→ Provided records:
=======
(** C6.  When the etching of the spec names a rune, [encodeRunestone]
    returns as [etchingCommitment] the commitment of that rune: the bytes
    of its 128-bit value, least significant first, without the zero bytes
    at the most significant end.  When the etching has no rune name (or an
    empty one), [etchingCommitment] is undefined and the runestone that is
    enciphered still carries the etching, without a rune. *)
Theorem encodeRunestone_commitment r es enc :
  s_etching r = Some es -> encodeRunestone r = Ok enc ->
  (forall u name,
      e_runeName es = Some (u :: name) ->
      exists sr,
        SpacedRune.fromString (u :: name) = Some sr
        /\ etchingCommitment enc = Some (Rune.commitment (SpacedRune.rune sr))
        /\ 0 <= SpacedRune.rune sr <= u128_MAX
        /\ leValue (Rune.commitment (SpacedRune.rune sr)) = SpacedRune.rune sr
        /\ last (Rune.commitment (SpacedRune.rune sr)) 1 <> 0)
  /\ (e_runeName es = None \/ e_runeName es = Some [] ->
      etchingCommitment enc = None
      /\ exists R e,
          buildRunestone r = Ok (R, None)
          /\ encodedRunestone enc = encipher R
          /\ etching R = Some e /\ rune e = None).
Proof.
  intros Hes Henc. apply encodeRunestone_Ok in Henc.
  destruct Henc as (R & Hb & Hbytes).
  pose proof (buildRunestone_Ok _ _ _ Hb) as Hok.
  destruct Hok as (_ & _ & _ & _ & _ & _ & Het). rewrite Hes in Het.
  destruct Het as (e & Het & HeR). apply strictEtching_Ok in Het.
  destruct Het as (Hname & _). split.
  - intros u name Hn. rewrite Hn in Hname.
    destruct Hname as (sr & Hsr & _ & _ & Hc). exists sr.
    pose proof (SpacedRune_fromString_range _ _ Hsr) as Hrange.
    repeat split; try assumption; try lia.
    + now apply commitment_leValue.
    + apply trimZeros_last.
  - intros Hn.
    assert (Hnone : rune e = None /\ spacers e = None
                    /\ etchingCommitment enc = None)
      by (destruct Hn as [Hn|Hn]; rewrite Hn in Hname; exact Hname).
    destruct Hnone as (Hr & _ & Hc). split; [exact Hc|].
    exists R, e. rewrite Hc in Hb. repeat split; assumption.
Qed.

Lemma encodeRunestone_commitment_witness :
  (forall u name,
      e_runeName etching_AB = Some (u :: name) ->
      exists sr,
        SpacedRune.fromString (u :: name) = Some sr
        /\ etchingCommitment
             (mkEncoded [106; 93; 5; 2; 1; 4; 27; 0] (Some [27]))
           = Some (Rune.commitment (SpacedRune.rune sr))
        /\ 0 <= SpacedRune.rune sr <= u128_MAX
        /\ leValue (Rune.commitment (SpacedRune.rune sr)) = SpacedRune.rune sr
        /\ last (Rune.commitment (SpacedRune.rune sr)) 1 <> 0)
  /\ (e_runeName etching_AB = None \/ e_runeName etching_AB = Some [] ->
      etchingCommitment (mkEncoded [106; 93; 5; 2; 1; 4; 27; 0] (Some [27]))
      = None
      /\ exists R e,
          buildRunestone spec_AB = Ok (R, None)
          /\ encodedRunestone
               (mkEncoded [106; 93; 5; 2; 1; 4; 27; 0] (Some [27]))
             = encipher R
          /\ etching R = Some e /\ rune e = None).
Proof.
  apply (encodeRunestone_commitment spec_AB etching_AB
           (mkEncoded [106; 93; 5; 2; 1; 4; 27; 0] (Some [27]))).
  - reflexivity.
  - vm_compute. reflexivity.
Defined.

(* ================================================================== *)
(** * Messages: reading the fields of an encoded runestone *)

Lemma values_app tag fs gs :
  Message.values tag (fs ++ gs)
  = Message.values tag fs ++ Message.values tag gs.
Proof. unfold Message.values. now rewrite filter_app, map_app. Qed.

Lemma values_optField tag tag' o :
  Message.values tag (optField tag' o)
  = if tag' =? tag then optList o else [].
Proof.
  unfold Message.values, optField, optList.
  destruct o as [v|]; cbn [filter map fst snd];
    destruct (tag' =? tag); reflexivity.
Qed.

Lemma values_cons tag tag' v fs :
  Message.values tag ((tag', v) :: fs)
  = if tag' =? tag then v :: Message.values tag fs else Message.values tag fs.
Proof.
  unfold Message.values. cbn [filter fst].
  destruct (tag' =? tag); reflexivity.
Qed.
=======
→ Work instructions: From the data above, output exactly the lines between the one containing "Proof. unfold Message.values." and the one containing "Message.values tag ((tag', v) :: fs)", counting both of them.

→ Solution to the exercise:
Proof. unfold Message.values. now rewrite filter_app, map_app. Qed.

Lemma values_optField tag tag' o :
  Message.values tag (optField tag' o)
  = if tag' =? tag then optList o else [].
Proof.
  unfold Message.values, optField, optList.
  destruct o as [v|]; cbn [filter map fst snd];
    destruct (tag' =? tag); reflexivity.
Qed.

Lemma values_cons tag tag' v fs :
  Message.values tag ((tag', v) :: fs)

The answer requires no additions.